There is clearly a book-spanning story arc and it’s intriguing enough for me to want to see how it plays out.
The plot for the novel, a basic “Magnificent Seven” set up, is well handled and has enough sub-plots to keep me interested and it’s set in spectacular places that are well described.
The dialogue works well. The actions scenes and the violence are convincing and engaging without being pornographic and the magic has enough constraints and consistency to make it convincing.
So what could possibly go wrong?
Estep’s editor seems to have been asleep at the wheel. There are number of times when passages giving back story are repeated, sometimes word for word, a few chapters apart. It was like listening again and again to a “Previously, on Elemental Assassin” segment designed for readers who either haven’t been paying attention or suffer from short-term memory loss. I can tell you without any reference to the text that Gin was with Fletcher for seventeen years, that’s she’s been an assassin for seventeen years, that she has a rune on her hand: “a small circle with eight radiating lines, a spider rune, the symbol for patience.” because they are repeated so often they are almost a chorus.
It’s natural for authors to repeat themselves from one scene to another, including use the same words. It’s the editor’s job to find and eliminate these repetitions.
A good editor would also have prevented Estep from over-using phrases like “I looked at him with my grey eyes” After the third time I was wondering if Gin either had eyes of another colour that she could have used instead, or was able to use something other than her eyes to look at people.
A good editor would have corrected the grammar, at least to the point of getting endings and tenses right.
A good editor would have prevented Gin Blanco from going “Mmmmm” EVERY time she sees Detective Doright.
I was left wondering if this book had an editor at all.
My experience of the book was then worsened by the audiobook production standards.
I know Lauren Fortgang can be a good narrator. I enjoyed her reading “Shadow and Bone” and she made “Spider’s Bite” come alive but this time I felt that I was listening to a sight-reading in a rehearsal rather than the finished product: stresses where in the wrong places, she ran out of breath and there were inappropriate, pointless pauses. This all adds up to poor production in my view.

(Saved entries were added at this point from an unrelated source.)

Lemma shape_ok_mask (name : string) (pts : list Point) (score : float) :
  (3 <= length pts)%nat ->
  shape_ok (mask_shape name (close_ring (float_points pts)) score) = true.
Proof.
  intros Hlen. unfold shape_ok, mask_shape. cbn [shape_type points String.eqb].
  pose proof (close_ring_length (float_points pts)) as Hl.
  unfold float_points in Hl at 1. rewrite length_map in Hl.
  pose proof (close_ring_ends pts) as Hends.
  destruct (close_ring (float_points pts)) as [|p0 l] eqn:E.
  - cbn in Hl. lia.
  - rewrite Hends, andb_true_r. apply Nat.leb_le. lia.
Qed.

Lemma mask_instance_ok (cv2 : Cv2) (show_boxes epsilon_factor : value)
    (orig_h orig_w : nat) (result : Result) (shapes out : list Shape)
    (item : nat * Mask) :
  forallb shape_ok shapes = true ->
  mask_instance cv2 show_boxes epsilon_factor orig_h orig_w result shapes item
  = Ok out ->
  forallb shape_ok out = true.
Proof.
  intros Hok. unfold mask_instance. destruct item as [i mask].
  destruct (box_at (boxes result) i) as [box|e]; [|discriminate]. cbn [bind].
  destruct (int (cls box)) as [c|e]; [|discriminate]. cbn [bind].
  destruct (subscript (names result !! c)) as [name|e]; [|discriminate]. cbn [bind].
  destruct (resample cv2 mask orig_h orig_w) as [mask'|e]; [|discriminate]. cbn [bind].
  destruct (mask_to_polygon cv2 mask' epsilon_factor) as [pts|e]; [|discriminate].
  cbn [bind]. destruct (length pts <? 3)%nat eqn:Hlen.
  - intros [= <-]. exact Hok.
  - apply Nat.ltb_ge in Hlen. intros [= <-].
    rewrite forallb_app. cbn [forallb]. rewrite (shape_ok_mask _ _ _ Hlen).
    destruct (truthy show_boxes); [rewrite forallb_app; cbn [forallb]|];
      rewrite ?shape_ok_bbox, Hok; reflexivity.
Qed.

Lemma box_instance_ok (result : Result) (shapes out : list Shape) (box : Box) :
  forallb shape_ok shapes = true ->
  box_instance result shapes box = Ok out ->
  forallb shape_ok out = true.
Proof.
  intros Hok. unfold box_instance.
  destruct (int (cls box)) as [c|e]; [|discriminate]. cbn [bind].
  destruct (subscript (names result !! c)) as [name|e]; [|discriminate].
  cbn [bind]. intros [= <-].
  rewrite forallb_app. cbn [forallb]. rewrite shape_ok_bbox, Hok. reflexivity.
Qed.

(** X12: every shape [predict] returns is well formed.  It is a
    ["rectangle"] with exactly four points, or a ["polygon"] with at least
    three points whose first and last points are equal (a closed ring);
    no other shape type is produced. *)
Theorem predict_shapes_well_formed (cv2 : Cv2) (self : Plugin) (image : Image)
    (call_params : gmap string value) (r : Prediction) :
  predict cv2 self image call_params = Ok r ->
  forallb shape_ok (shapes r) = true.
Proof.
  unfold predict. destruct (shape2 image) as [orig_h orig_w].
  destruct (getattr_model self) as [m|e]; [|discriminate]. cbn [bind].
  destruct (call m image _ _) as [results|e]; [|discriminate]. cbn [bind].
  destruct (for_each _ results []) as [out|e] eqn:Hloop; [|discriminate].
  cbn [bind]. intros [= <-]. cbn [shapes].
  refine (for_each_invariant (fun l => forallb shape_ok l = true)
            _ results [] out _ eq_refl Hloop).
  intros acc result acc' Hacc. unfold result_shapes.
  destruct (masks result) as [mask_data|].
  - intros Hmasks.
    apply (for_each_invariant (fun l => forallb shape_ok l = true)
             _ _ acc acc' (fun a item a' => mask_instance_ok _ _ _ _ _ _ a a' item)
             Hacc Hmasks).
  - destruct (boxes result) as [bs|]; [|intros [= <-]; exact Hacc].
    intros Hboxes.
    apply (for_each_invariant (fun l => forallb shape_ok l = true)
             _ _ acc acc' (fun a box a' => box_instance_ok _ a a' box)
             Hacc Hboxes).
Qed.

Lemma predict_shapes_well_formed_witness :
  predict standin_cv2 (sample_configured [sample_result; box_only_result])
    sample_image ∅
  = Ok {| shapes := [bbox_shape "person" sample_box (Fin (9 # 10));
                     sample_polygon;
                     bbox_shape "person" sample_box (Fin (9 # 10));
                     bbox_shape "person" nan_conf_box NaN];
          description := "" |}
  /\ forallb shape_ok
       [bbox_shape "person" sample_box (Fin (9 # 10));
        sample_polygon;
        bbox_shape "person" sample_box (Fin (9 # 10));
        bbox_shape "person" nan_conf_box NaN] = true.
Proof.
  assert (H : predict standin_cv2
                (sample_configured [sample_result; box_only_result])
                sample_image ∅
              = Ok {| shapes := [bbox_shape "person" sample_box (Fin (9 # 10));
                                 sample_polygon;
                                 bbox_shape "person" sample_box (Fin (9 # 10));
                                 bbox_shape "person" nan_conf_box NaN];
                      description := "" |})
    by (vm_compute; reflexivity).
  split; [exact H|].
  exact (predict_shapes_well_formed standin_cv2 _ sample_image ∅ _ H).
Defined.

(** ** Masks and boxes go in pairs *)

Lemma mask_loop_needs_boxes (cv2 : Cv2) (show_boxes epsilon_factor : value)
    (orig_h orig_w : nat) (result : Result) (mask_data : list Mask)
    (start : nat) (acc out : list Shape) :
  for_each (mask_instance cv2 show_boxes epsilon_factor orig_h orig_w result)
    (combine (seq start (length mask_data)) mask_data) acc = Ok out ->
  mask_data <> [] ->
  exists bs, boxes result = Some bs
             /\ (start + length mask_data <= length bs)%nat.
Proof.
  revert start acc. induction mask_data as [|mask rest IH]; intros start acc Hloop Hne;
    [congruence|].
  cbn [length seq combine for_each] in Hloop.
  destruct (mask_instance _ _ _ _ _ _ acc (start, mask)) as [acc'|e] eqn:E;
    [|discriminate].
  cbn [bind] in Hloop.
  assert (Hbox : exists bs, boxes result = Some bs /\ (start < length bs)%nat).
  { unfold mask_instance, box_at in E.
    destruct (boxes result) as [bs|]; [|discriminate].
    destruct (bs !! start) as [b|] eqn:Hb; [|discriminate].
    exists bs. split; [reflexivity|]. exact (lookup_lt_Some _ _ _ Hb). }
  destruct rest as [|mask2 rest].
  - destruct Hbox as (bs & Hbs & Hlt). exists bs. split; [exact Hbs|].
    cbn [length]. lia.
  - destruct (IH (S start) acc' Hloop ltac:(discriminate)) as (bs & Hbs & Hle).
    exists bs. split; [exact Hbs|]. cbn [length] in *. lia.
Qed.

(** X13: when a result carries masks, [predict] takes the class, score
    and box of mask [i] from box [i].  So if [predict] returns, every
    result with at least one mask has boxes, and at least as many boxes as
    masks; a mask without its box makes the whole call raise. *)
Theorem predict_masks_need_boxes (cv2 : Cv2) (self : Plugin) (m : Model)
    (image : Image) (call_params : gmap string value)
    (results : list Result) (r : Prediction) :
  model self = Some m ->
  call m image
    (Some (get call_params "conf_threshold"
             (get (params self) "conf_threshold" (VNum 0.25))))
    (Some (get call_params "iou_threshold"
             (get (params self) "iou_threshold" (VNum 0.70))))
  = Ok results ->
  predict cv2 self image call_params = Ok r ->
  forall result mask_data,
    In result results ->
    masks result = Some mask_data ->
    mask_data <> [] ->
    exists bs, boxes result = Some bs /\ (length mask_data <= length bs)%nat.
Proof.
  intros Hm Hcall Hpredict result mask_data Hin Hmasks Hne.
  rewrite (predict_with_model cv2 self m image call_params Hm), Hcall in Hpredict.
  cbn [bind] in Hpredict.
  destruct (for_each _ results []) as [out|e] eqn:Hloop; [|discriminate].
  destruct (for_each_ok_each _ results [] out result Hloop Hin) as (a & a' & Hres).
  unfold result_shapes in Hres. rewrite Hmasks in Hres.
  destruct (mask_loop_needs_boxes _ _ _ _ _ _ _ 0 a a' Hres Hne) as (bs & Hbs & Hle).
  exists bs. split; [exact Hbs | exact Hle].
Qed.

Lemma predict_masks_need_boxes_witness :
  exists bs, boxes sample_result = Some bs /\ (length [sample_mask] <= length bs)%nat.
Proof.
  apply (predict_masks_need_boxes standin_cv2 (sample_loaded [sample_result])
           (constant_model [sample_result]) sample_image ∅ [sample_result]
           {| shapes := [sample_polygon]; description := "" |}
           eq_refl eq_refl);
    [vm_compute; reflexivity | left; reflexivity | reflexivity | discriminate].
Defined.

(** A result with two masks and a single box: the second mask has no box
    and [predict] raises [IndexError]. *)
Example predict_mask_without_box :
  predict standin_cv2
    (sample_loaded [ {| boxes := Some [sample_box];
                        masks := Some [sample_mask; sample_mask];
                        names := sample_names |} ])
    sample_image ∅
  = Err IndexError.
Proof. vm_compute. reflexivity. Qed.

(** ** Which contour becomes the polygon *)

(** [max_by] returns the first element with the greatest key. *)
Lemma max_by_first_greatest {A : Type} (key : A -> Q) (xs : list A) (best : A) :
  exists before after,
    best :: xs = before ++ max_by key best xs :: after
    /\ (forall y, In y before -> (key y < key (max_by key best xs))%Q)
    /\ (forall y, In y after -> (key y <= key (max_by key best xs))%Q).
Proof.
  revert best. induction xs as [|x xs IH]; intros best.
  - exists [], []. cbn. repeat split; intros y [].
  - cbn [max_by]. destruct (Qltb (key best) (key x)) eqn:E.
    + apply Qltb_lt in E.
      destruct (IH x) as (before & after & Hsplit & Hbefore & Hafter).
      exists (best :: before), after. split; [cbn; rewrite Hsplit; reflexivity|].
      split; [|exact Hafter].
      intros y [<-|Hy]; [|exact (Hbefore y Hy)].
      destruct before as [|b before].
      * cbn in Hsplit. injection Hsplit as Hx _. rewrite <- Hx. exact E.
      * cbn in Hsplit. injection Hsplit as Hx _.
        apply Qlt_trans with (key x); [exact E|].
        apply Hbefore. left. symmetry. exact Hx.
    + apply Qltb_ge in E.
      destruct (IH best) as (before & after & Hsplit & Hbefore & Hafter).
      destruct before as [|b before].
      * cbn in Hsplit. injection Hsplit as Hbest Hxs.
        exists [], (x :: after).
        split; [cbn; rewrite <- Hbest; do 2 f_equal; exact Hxs|].
        split; [intros y []|].
        intros y [<-|Hy]; [rewrite <- Hbest; exact E | exact (Hafter y Hy)].
      * cbn in Hsplit. injection Hsplit as Hbest Hxs.
        exists (best :: x :: before), after.
        split; [cbn; do 2 f_equal; exact Hxs|].
        split; [|exact Hafter].
        assert (Hb : (key best < key (max_by key best xs))%Q).
        { apply Hbefore. left. symmetry. exact Hbest. }
        intros y [<-|[<-|Hy]].
        -- exact Hb.
        -- apply Qle_lt_trans with (key best); assumption.
        -- apply Hbefore. right. exact Hy.
Qed.

(** X14: of the contours OpenCV finds, [mask_to_polygon] uses one only,
    the first of those with the greatest area: every contour before it is
    strictly smaller, none after it is larger.  The outcome is that of
    lines 27-29 on this contour: its points as they are when
    [epsilon_factor] is a number that is not positive, and otherwise what
    [cv2.approxPolyDP] gives for it with the tolerance
    [epsilon_factor * arcLength], the simplified points or the exception. *)
Theorem mask_to_polygon_largest_contour (cv2 : Cv2) (mask : Mask)
    (epsilon_factor : value) (contours : list Contour) :
  findContours cv2 (to_mask_uint8 mask) = contours ->
  contours <> [] ->
  exists before c after,
    contours = before ++ c :: after
    /\ (forall c', In c' before -> (contourArea cv2 c' < contourArea cv2 c)%Q)
    /\ (forall c', In c' after -> (contourArea cv2 c' <= contourArea cv2 c)%Q)
    /\ mask_to_polygon cv2 mask epsilon_factor
       = (do contour <- approx_contour cv2 c epsilon_factor;
          Ok (to_points contour))
    /\ (forall e, to_number epsilon_factor = Ok e -> (e <= 0)%Q ->
          mask_to_polygon cv2 mask epsilon_factor = Ok (to_points c))
    /\ (forall e epsilon,
          to_number epsilon_factor = Ok e -> (0 < e)%Q ->
          times_float epsilon_factor (arcLength cv2 c) = Ok epsilon ->
          mask_to_polygon cv2 mask epsilon_factor
          = (do contour <- approxPolyDP cv2 c epsilon; Ok (to_points contour))).
Proof.
  intros Hfind Hne. destruct contours as [|c0 cs]; [congruence|].
  destruct (max_by_first_greatest (contourArea cv2) cs c0)
    as (before & after & Hsplit & Hbefore & Hafter).
  exists before, (max_by (contourArea cv2) c0 cs), after.
  split; [exact Hsplit|]. split; [exact Hbefore|]. split; [exact Hafter|].
  unfold mask_to_polygon. rewrite Hfind.
  split; [reflexivity|]. split.
  - intros e He Hle. rewrite (approx_contour_nonpositive _ _ _ e He Hle).
    reflexivity.
  - intros e epsilon He Hpos Htimes. unfold approx_contour.
    rewrite (gt_zero_positive _ e He Hpos). cbn [bind]. rewrite Htimes.
    reflexivity.
Qed.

Then there’s the sex scene. It’s not really a sex scene. It’s a “Romance Writer’s of America”, guaranteed–not-to-offend scene with all the erotic impact of a cold shower. Lauren Fortgang’s decision to read this passage slowly, in what I assume was an effort to inject some passion into the dull prose, had me reaching for the “play at twice normal speed” button on my iPod.
I’m going to stick with the series to find out what happens. I just Jennifer Estep got an editor who can help her make her books as good as I think they could be and a producer who gives the narrator an opportunity to do more than phone in their performance.